A Wave Lithium, ligada à holding New Wave, trabalha em um projeto para transformar o espodumênio em hidróxido e carbonato de lítio, materiais-chave para baterias de veículos elétricos e dispositivos. A intenção é processar o minério no Brasil com padrões da indústria.
O foco é obter lítio grau bateria com custo competitivo. Hoje, a maior parte do refino global fica na China, país que domina a cadeia desde a mineração até a fabricação de baterias, elevando barreiras para produtores recebendo energia e tecnologia.
A planta piloto está sendo montada em Duque de Caxias, no Rio de Janeiro, com investimento previsto de 25 milhões de reais.
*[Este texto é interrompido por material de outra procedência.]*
(** Every stage succeeds, each within its number of attempts. *)
Definition stages_succeed (kt : KeyType) (config : BootstrapConfig.t) (km : EvmKeyManager.t)
    (cl : clients) (now : Z) (clock : nat -> Z) (token : string) (proof : ProofResponse.t) : Prop :=
  fetch_attestation_with_retry config now = Ok token /\
  exists sig_hex sig,
    BootstrapConfig.image_signature config = Some sig_hex /\
    parse_hex_bytes sig_hex "IMAGE_SIGNATURE" = Ok sig /\ length sig = 65%nat /\
    (exists k, (k <= BootstrapConfig.proof_max_retries config)%nat /\
       succeeds_at (ProofClient.generate_proof (cl_proof cl) token (attestation_audience config)
                      (EvmKeyManager.public_key km) sig) 1 k proof) /\
    (exists k response, (k <= BootstrapConfig.relayer_max_retries config)%nat /\
       succeeds_at (fun n => RelayerClient.register_key (cl_relayer cl) (EvmKeyManager.signer km)
                      (ProofResponse.public_values proof) (ProofResponse.proof_bytes proof) kt (clock n) n)
                   1 k response) /\
    (exists k, (k <= BootstrapConfig.verification_max_retries config)%nat /\
       visible_at kt (cl_submitter cl) (EvmKeyManager.address km) 1 k).

Lemma generate_ok_iff client token aud pk sig max proof :
  snd (generate_proof_with_retry client token aud pk sig max) = Ok proof <->
  exists k, (k <= max)%nat /\ succeeds_at (ProofClient.generate_proof client token aud pk sig) 1 k proof.
Proof.
  unfold generate_proof_with_retry. rewrite retry_from_iff.
  split; intros (k & Hk & H); exists k; (split; [lia|done]).
Qed.

Lemma register_ok_iff m client proof signer clock max :
  snd (register_with_retry m client proof signer clock max) = Ok tt <->
  exists k response, (k <= max)%nat /\
    succeeds_at (fun n => RelayerClient.register_key client signer (ProofResponse.public_values proof)
                   (ProofResponse.proof_bytes proof) (key_type m) (clock n) n) 1 k response.
Proof.
  unfold register_with_retry.
  pose proof (retry_from_iff (fun n => RelayerClient.register_key client signer
    (ProofResponse.public_values proof) (ProofResponse.proof_bytes proof) (key_type m) (clock n) n)
    10 "key_registration" max 1 None) as H.
  destruct (retry_from _ _ _ _ _ _) as [sl r]. cbn in *. split.
  - destruct r as [a| |]; [|done..]. intros _. destruct (proj1 (H a) eq_refl) as (k & Hk & Hs).
    exists k, a. split; [lia|done].
  - intros (k & a & Hk & Hs). assert (r = Ok a) as ->; [|done].
    apply H. exists k. split; [lia|done].
Qed.

Lemma verify_ok_iff m submitter address max :
  snd (verify_registration_with_retry m submitter address max) = Ok tt <->
  exists k, (k <= max)%nat /\ visible_at (key_type m) submitter address 1 k.
Proof.
  unfold verify_registration_with_retry. pose proof (verify_loop_iff m submitter address max max 1) as H.
  destruct (verify_loop _ _ _ _ _ _) as [sl r]. cbn in *. rewrite H.
  split; intros (k & Hk & Hv); exists k; (split; [lia|done]).
Qed.

(** Split the hypothesis that a method with [try!] returned [Ok]. *)
Ltac try_inv H :=
  repeat match type of H with
  | match ?c with Ok _ => _ | Err _ => _ | Panic _ => _ end = (_, Ok _) =>
      let E := fresh "E" in destruct c eqn:E; [|discriminate H..]
  | (if ?b then _ else _) = (_, Ok _) => let E := fresh "E" in destruct b eqn:E; [discriminate H|]
  end.

Lemma unwrap_ok {E B} (o : option B) (b : B) : unwrap (E := E) o = Ok b <-> o = Some b.
Proof. destruct o; cbn; [split; by intros [= ->]|done]. Qed.

Lemma run_with_clients_iff m config km cl now clock m' km' :
  run_with_clients m config km (cl_proof cl) (cl_submitter cl) (cl_relayer cl) now clock = (m', Ok km') <->
  km' = km /\ exists token proof, stages_succeed (key_type m) config km cl now clock token proof /\
    m' = mk Ready (key_manager m) (Some token) (Some proof) (started_at m) (last_error m) (key_type m).
Proof.
  unfold run_with_clients, stages_succeed. split.
  - intros H. try_inv H. injection H as <- <-. split; [done|].
    apply unwrap_ok in E0. bool_to_prop. apply Nat.eqb_eq in E2.
    destruct a3, a4. apply generate_ok_iff in E3. apply register_ok_iff in E4. apply verify_ok_iff in E5.
    exists a, a2. split; [|done]. split; [done|]. exists a0, a1. done.
  - intros [-> (token & proof & (-> & sig_hex & sig & -> & Hs & Hl & Hg & Hr & Hv) & ->)].
    cbn [unwrap]. rewrite Hs, Hl. cbn [Nat.eqb negb].
    apply generate_ok_iff in Hg. rewrite Hg.
    apply (register_ok_iff (set_state (set_proof (set_state (set_token (set_state m FetchingAttestation)
      token) GeneratingProof) proof) RegisteringKey)) in Hr. rewrite Hr.
    apply (verify_ok_iff (set_state (set_state (set_proof (set_state (set_token (set_state m FetchingAttestation)
      token) GeneratingProof) proof) RegisteringKey) VerifyingRegistration)) in Hv. by rewrite Hv.
Qed.

Lemma run_ok_iff m config random now clock m' km :
  run m config random now clock = (m', Ok km) <->
  km = EvmKeyManager.generate random /\
  exists cl token proof, clients_ok config cl /\ stages_succeed (key_type m) config km cl now clock token proof /\
    m' = mk Ready (Some km) (Some token) (Some proof) (Some now) (last_error m) (key_type m).
Proof.
  unfold run, clients_ok. split.
  - intros H. try_inv H. destruct a.
    apply (run_with_clients_iff _ _ _ (Build_clients a0 a1 a7)) in H as [-> (token & proof & Hs & ->)].
    repeat match goal with E : unwrap _ = Ok _ |- _ => apply unwrap_ok in E end.
    match goal with E : map_err _ _ = Ok _ |- _ => apply map_err_ok in E end.
    split; [done|]. exists (Build_clients a0 a1 a7), token, proof. split; [|done].
    split_and!; [done..|]. eauto 12.
  - intros (-> & cl & token & proof & (Hv & Hp & Hsub & b & ba & u & ru & ci & Hb & Hba & Hu & Hr & Hc & Hrc)
      & Hs & ->).
    rewrite Hv, Hp, Hsub, Hb. cbn [unwrap]. rewrite Hba. cbn [map_err]. rewrite Hu, Hr, Hc. cbn [unwrap].
    rewrite Hrc. apply run_with_clients_iff. split; [done|]. by exists token, proof.
Qed.

(** C27. The bootstrap reaches [Ready], and returns the key it generated, exactly when
    the clients can be built from the configuration and every stage succeeds: the
    token is fetched (once), the image signature is 65 bytes, and the proof, the
    registration and the on-chain lookup each succeed within their number of attempts
    with only transient failures (for the lookup: only absence) before.  Nothing else
    is needed, and nothing less is accepted. *)
Theorem bootstrap_ready_iff (kt : KeyType) (config : BootstrapConfig.t) (random : PrivateKeySigner)
    (now : Z) (clock : nat -> Z) :
  (exists m', run (new kt) config random now clock = (m', Ok (EvmKeyManager.generate random)) /\
              state m' = Ready /\ tee_address m' = Some (signer_address random)) <->
  exists cl token proof, clients_ok config cl /\
    stages_succeed kt config (EvmKeyManager.generate random) cl now clock token proof.
Proof.
  split.
  - intros (m' & H & _). apply run_ok_iff in H as (_ & cl & token & proof & Hc & Hs & _).
    by exists cl, token, proof.
  - intros (cl & token & proof & Hc & Hs).
    exists (mk Ready (Some (EvmKeyManager.generate random)) (Some token) (Some proof) (Some now) None kt).
    split; [|done]. apply run_ok_iff. split; [done|]. by exists cl, token, proof.
Qed.

Lemma run_with_clients_quiet m config km cp cs cr now clock :
  let m' := (run_with_clients m config km cp cs cr now clock).1 in
  last_error m' = last_error m /\ state m' <> Failed.
Proof.
  cbv zeta. unfold run_with_clients.
  repeat match goal with
  | |- context [match ?c with Ok _ => _ | Err _ => _ | Panic _ => _ end] => destruct c
  | |- context [if ?b then _ else _] => destruct b
  end; done.
Qed.

(** No outcome of the bootstrap is recorded in the machine: whatever happens, the
    state after [run] is not [Failed] and no error is kept in [last_error]. *)
Theorem bootstrap_never_failed (m : t) (config : BootstrapConfig.t) (random : PrivateKeySigner)
    (now : Z) (clock : nat -> Z) :
  state m <> Failed ->
  let m' := (run m config random now clock).1 in
  last_error m' = last_error m /\ state m' <> Failed.
Proof.
  intros Hm. cbv zeta. unfold run.
  repeat match goal with
  | |- context [match ?c with Ok _ => _ | Err _ => _ | Panic _ => _ end] => destruct c
  end; try done.
  match goal with |- context [run_with_clients ?a ?b ?c ?d ?e ?f ?g ?h] =>
    apply (run_with_clients_quiet a b c d e f g h) end.
Qed.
A tecnologia empregada envolve decrepitação e sulfatação por micro-ondas, em uma unidade de demonstração.
Tecnologia e estágio atual
A demonstração terá capacidade de processar 4 toneladas por hora de concentrado de espodumênio. A unidade funcionará com minério adquirido de empresas do Vale do Jequitinhonha, em Minas Gerais, área conhecida como Vale do Lítio.
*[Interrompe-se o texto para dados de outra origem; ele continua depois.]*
(* ===== verification/RelayerProps.v ===== *)
(** * Properties of the relayer

    Which requests reach the chain and what is answered, what the contract receives
    from an honest bootstrap, where a withdrawal's validator signature comes from,
    and the allowlist that opens when it is malformed. *)
From Stdlib Require Import Ascii Strings.Byte.
From S2P Require Import Prelude RustStd Extern Net SignedTypes StateStore Jwt Stylus Inbox.
From S2P Require Import Bridge BootClients BootProps Relayer.

(** ** Hexadecimal with a prefix *)

Lemma hex_no_0x s : string_all is_hexdigit s = true -> strip_prefix "0x" s = None.
Proof.
  destruct s as [|a [|b s]]; cbn; try done; [by case_decide|].
  intros H. bool_to_prop. case_decide; [|done]. case_decide; [|done]. by subst.
Qed.

Lemma strip_prefix_0x_hex s : strip_prefix "0x" ("0x" +:+ s) = Some s.
Proof. apply strip_prefix_app. Qed.

Section hex_props.
Context `{HX : Hex} {HL : HexLaws}.

Lemma trim_hex0x b : trim_start_matches "0x" (hex0x b) = hex_encode b.
Proof using HL.
  unfold trim_start_matches, hex0x.
  change (String.length ("0x" +:+ hex_encode b)) with (S (S (String.length (hex_encode b)))).
  cbn [trim_start_matches_go]. rewrite strip_prefix_0x_hex.
  by rewrite hex_no_0x by apply hex_encode_digits.
Qed.

Lemma decode_trimmed_hex0x b : hex_decode (trim_start_matches "0x" (hex0x b)) = Ok b.
Proof using HL. by rewrite trim_hex0x, hex_decode_encode. Qed.

Lemma decode_strip_hex0x b : hex_decode (strip_prefix_or_self "0x" (hex0x b)) = Ok b.
Proof using HL.
  unfold strip_prefix_or_self, hex0x. by rewrite strip_prefix_0x_hex, hex_decode_encode.
Qed.
End hex_props.

(** ** The slots of the public values *)

Lemma take_drop_slot {A} (l1 l2 l3 : list A) n k :
  length l1 = n -> length l2 = k -> take k (drop n (l1 ++ l2 ++ l3)) = l2.
Proof. intros <- <-. by rewrite drop_app_length, take_app_length. Qed.

Lemma extract_encoded `{PublicValuesAbi} {AL : PublicValuesAbiLaws} v :
  PublicValues.valid v ->
  extract_attestation_fields (abi_encode v) =
  Some (AttestationFields.mk (PublicValues.image_digest_hash v) (PublicValues.audience_hash v)
          (PublicValues.tee_signing_key v)).
Proof.
  intros Hv. rewrite abi_encode_slots by done.
  destruct Hv as (H1 & H2 & H3 & H4 & H5 & H6 & H7 & H8 & H9). unfold extract_attestation_fields, abi_slots.
  rewrite (proj2 (Nat.ltb_ge _ _)).
  2:{ rewrite !length_app, length_replicate, !length_to_be_bytes. lia. }
  f_equal. f_equal.
  - rewrite (app_assoc (to_be_bytes 32 _)), (app_assoc (PublicValues.jwk_key_hash v)).
    apply take_drop_slot; [|done]. rewrite !length_app, !length_to_be_bytes. lia.
  - set (r := to_be_bytes 32 (PublicValues.image_signature_v v) ++ _).
    rewrite (app_assoc (to_be_bytes 32 (abi_bool (PublicValues.secboot v)))), (app_assoc (PublicValues.tee_signing_key v)),
      (app_assoc (replicate 12 x00)), (app_assoc (PublicValues.image_digest_hash v)),
      (app_assoc (to_be_bytes 32 (PublicValues.validity_window_end v))),
      (app_assoc (to_be_bytes 32 (PublicValues.validity_window_start v))), (app_assoc (PublicValues.jwk_key_hash v)).
    apply take_drop_slot; [|done]. rewrite !length_app, length_replicate, !length_to_be_bytes. lia.
  - rewrite (app_assoc (PublicValues.image_digest_hash v)),
      (app_assoc (to_be_bytes 32 (PublicValues.validity_window_end v))),
      (app_assoc (to_be_bytes 32 (PublicValues.validity_window_start v))), (app_assoc (PublicValues.jwk_key_hash v)).
    apply take_drop_slot; [|done]. rewrite !length_app, length_replicate, !length_to_be_bytes. lia.
Qed.

(** ** Which registrations reach the chain *)
Section register_props.
Context `{HX : Hex} `{RR : RelayRpc}.

(** A request the relayer is willing to pay for: it names a configured application,
    an image of its allowlist (or the list is empty), and a deadline within a day. *)
Definition admissible (config : RelayerConfig.t) (request : RelayRequest.t) (now : Z)
    (key public_values proof_bytes signature : bytes) : Prop :=
  hex_decode (trim_start_matches "0x" (RelayRequest.public_values request)) = Ok public_values /\
  (exists a app,
    extract_attestation_fields public_values = Some a /\
    AttestationFields.tee_signing_key a = key /\
    RelayerConfig.get_application config (AttestationFields.audience_hash a) = Some app /\
    (ApplicationConfig.allowed_image_digests app = [] \/
     AttestationFields.image_digest_hash a ∈ ApplicationConfig.allowed_image_digests app)) /\
  now < RelayRequest.deadline request <= u64_add now MAX_DEADLINE_FUTURE_SECS /\
  hex_decode (trim_start_matches "0x" (RelayRequest.proof_bytes request)) = Ok proof_bytes /\
  hex_decode (trim_start_matches "0x" (RelayRequest.signature request)) = Ok signature.

Lemma check_request_iff config request now key pv pb sg :
  check_request config request now = Ok (key, (pv, pb, sg)) <->
  admissible config request now key pv pb sg.
Proof.
  unfold check_request, admissible. split.
  - intros H. ok_inv. bool_to_prop.
    match goal with E : _ || _ = true |- _ => apply orb_true_iff in E; rewrite !bool_decide_eq_true in E end.
    split_and!; eauto 8.
  - intros (-> & (a & app & Hx & <- & Hg & Ha) & [Hd1 Hd2] & Hp & Hs). cbn [map_err result_bind].
    rewrite Hx. cbn [ok_or result_bind]. rewrite Hg. cbn [ok_or result_bind].
    assert (Hor : bool_decide (ApplicationConfig.allowed_image_digests app = [])
       || bool_decide (AttestationFields.image_digest_hash a ∈ ApplicationConfig.allowed_image_digests app) = true)
      by (apply orb_true_iff; by rewrite !bool_decide_eq_true).
    rewrite Hor, (proj2 (Z.leb_gt _ _) Hd1), (proj2 (Z.ltb_ge _ _) Hd2). cbn [negb].
    rewrite Hp. cbn [map_err result_bind]. by rewrite Hs.
Qed.

Definition key_number (kt : KeyType) : Z := match kt with Sequencer => 0 | ValidatorKey => 1 end.

(** The chain's answer about a key, as the handler asks it. *)
Definition on_chain (submitter : RelayerSubmitter.t) (kt : KeyType) (key : bytes) : result string bool :=
  RelayerSubmitter.is_key_valid submitter (key_number kt) key.

Lemma register_key_ok config submitter request now key pv pb sg :
  admissible config request now key pv pb sg ->
  register_key config submitter request now =
  match on_chain submitter (RelayRequest.key_type request) key with
  | Ok true => ([], registered key None)
  | Ok false => submit_registration submitter request key pv pb sg
  | Err e => ([], refuse INTERNAL_SERVER_ERROR ("Failed to check key validity: " +:+ e))
  | Panic w => ([], refuse INTERNAL_SERVER_ERROR w)
  end.
Proof.
  intros H%check_request_iff. unfold register_key. rewrite H. by destruct (RelayRequest.key_type request).
Qed.

Lemma check_request_refuses config request now r :
  check_request config request now = Err r -> r.1 = BAD_REQUEST \/ r.1 = FORBIDDEN.
Proof.
  unfold check_request. intros H.
  repeat match goal with
  | H : result_bind ?c _ = Err _ |- _ =>
      let E := fresh "E" in destruct c eqn:E; cbn [result_bind] in H; try discriminate H
  | H : map_err _ ?c = Err _ |- _ =>
      let E := fresh "E" in destruct c eqn:E; cbn [map_err] in H; try discriminate H
  | H : ok_or _ ?o = Err _ |- _ =>
      let E := fresh "E" in destruct o eqn:E; cbn [ok_or] in H; try discriminate H
  | H : (if ?b then _ else _) = Err _ |- _ => destruct b
  | H : Err ?a = Err ?b |- _ => injection H as H; subst
  end; cbn; auto; done.
Qed.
A planta de demonstração poderá alimentar 20 mil toneladas de minério com teores entre 5% e 6% de espodumênio. A região já abriga projetos de lítio e empresas como CBL e Sigma Lithium em produção.
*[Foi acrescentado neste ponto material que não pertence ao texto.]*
(** ** Precompiles *)

Definition ref_modexp (input : bytes) : bytes :=
  let len k := Z.to_nat (from_be_bytes 0 (take 32 (drop (32 * k) input))) in
  let b := take (len 0%nat) (drop 96 input) in
  let e := take (len 1%nat) (drop (96 + len 0%nat) input) in
  let m := take (len 2%nat) (drop (96 + len 0%nat + len 1%nat) input) in
  to_be_bytes (length m) (from_be_bytes 0 b ^ from_be_bytes 0 e mod from_be_bytes 0 m).

(** The recovered address stands for the first twenty bytes of [r]. *)
#[export] Instance ref_evm : Evm := fun addr input =>
  if decide (addr = SHA256_PRECOMPILE) then Some (sha256 input) else
  if decide (addr = MODEXP_PRECOMPILE) then Some (ref_modexp input) else
  if decide (addr = ECRECOVER) then Some (replicate 12 x00 ++ take 20 (drop 64 input)) else None.

(** A slice at a known offset of a concatenation. *)
Lemma slice {A} (l1 l2 l3 : list A) n k :
  n = length l1 -> k = length l2 -> take k (drop n (l1 ++ l2 ++ l3)) = l2.
Proof. intros -> ->. by rewrite drop_app_length, take_app_length. Qed.

Lemma ref_modexp_eq b e m :
  Z.of_nat (length b) < 2 ^ 32 -> Z.of_nat (length e) < 2 ^ 32 -> Z.of_nat (length m) < 2 ^ 32 ->
  ref_modexp (to_be_bytes 32 (Z.of_nat (length b)) ++ to_be_bytes 32 (Z.of_nat (length e))
       ++ to_be_bytes 32 (Z.of_nat (length m)) ++ b ++ e ++ m) =
  to_be_bytes (length m) (from_be_bytes 0 b ^ from_be_bytes 0 e mod from_be_bytes 0 m).
Proof.
  intros Hb He Hm. unfold ref_modexp.
  pose proof (length_to_be_bytes 32 (Z.of_nat (length b))) as Hlb.
  pose proof (length_to_be_bytes 32 (Z.of_nat (length e))) as Hle.
  pose proof (length_to_be_bytes 32 (Z.of_nat (length m))) as Hlm.
  pose proof (from_to_be_bytes 32 (Z.of_nat (length b)) ltac:(cbn; lia)) as Hvb.
  pose proof (from_to_be_bytes 32 (Z.of_nat (length e)) ltac:(cbn; lia)) as Hve.
  pose proof (from_to_be_bytes 32 (Z.of_nat (length m)) ltac:(cbn; lia)) as Hvm.
  set (lb := to_be_bytes 32 (Z.of_nat (length b))) in *. clearbody lb.
  set (le := to_be_bytes 32 (Z.of_nat (length e))) in *. clearbody le.
  set (lm := to_be_bytes 32 (Z.of_nat (length m))) in *. clearbody lm.
  set (input := lb ++ le ++ lm ++ b ++ e ++ m).
  assert (I1 : forall n k x r p, input = p ++ x ++ r -> n = length p -> k = length x ->
    take k (drop n input) = x) by (intros n k x r p -> -> ->; apply slice; done).
  assert (E0 : take 32 (drop (32 * 0) input) = lb) by (by eapply (I1 _ _ _ _ [])).
  assert (E1 : take 32 (drop (32 * 1) input) = le) by (by eapply (I1 _ _ _ _ lb)).
  assert (E2 : take 32 (drop (32 * 2) input) = lm).
  { eapply (I1 _ _ _ (b ++ e ++ m) (lb ++ le)); [by rewrite <- app_assoc|rewrite length_app; lia|done]. }
  rewrite E0, E1, E2, Hvb, Hve, Hvm, !Nat2Z.id.
  rewrite (I1 96%nat _ b (e ++ m) (lb ++ le ++ lm));
    [|by rewrite <- !app_assoc|rewrite !length_app; lia|done].
  rewrite (I1 (96 + length b)%nat _ e m (lb ++ le ++ lm ++ b));
    [|by rewrite <- !app_assoc|rewrite !length_app; lia|done].
  rewrite (I1 (96 + length b + length e)%nat _ m [] (lb ++ le ++ lm ++ b ++ e)); [done| |rewrite !length_app; lia|done].
  by rewrite app_nil_r, <- !app_assoc.
Qed.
A expectativa de Gustavo Emina, sócio e CEO da New Wave, é reduzir o custo de refino pela metade em relação aos padrões chineses, que hoje representam 94% do refino. O custo de capital atual na China fica próximo de US$ 6 mil por tonelada.
Perspectivas econômicas e produção futura
Projeta-se que a Wave Lithium, a partir da planta piloto, alcance em 2027 uma unidade industrial com 250 mil toneladas por ano de concentrado e mais de 30 mil toneladas de LCE. O objetivo é manter o custo em torno de US$ 1,8 mil por tonelada.
A companhia já conversa com potenciais investidores para viabilizar o projeto. Em geral, refinos de lítio em plantas greenfield demandam no mínimo 25 mil toneladas de capacidade para serem competitivos no mercado.
A empresa defende que operar próximo à matéria-prima reduz custos e impactos logísticos. A visão é de que, no futuro, até 80% das operações de lítio sejam integradas, da exploração ao refino, como já ocorre em grandes plantas em outros países.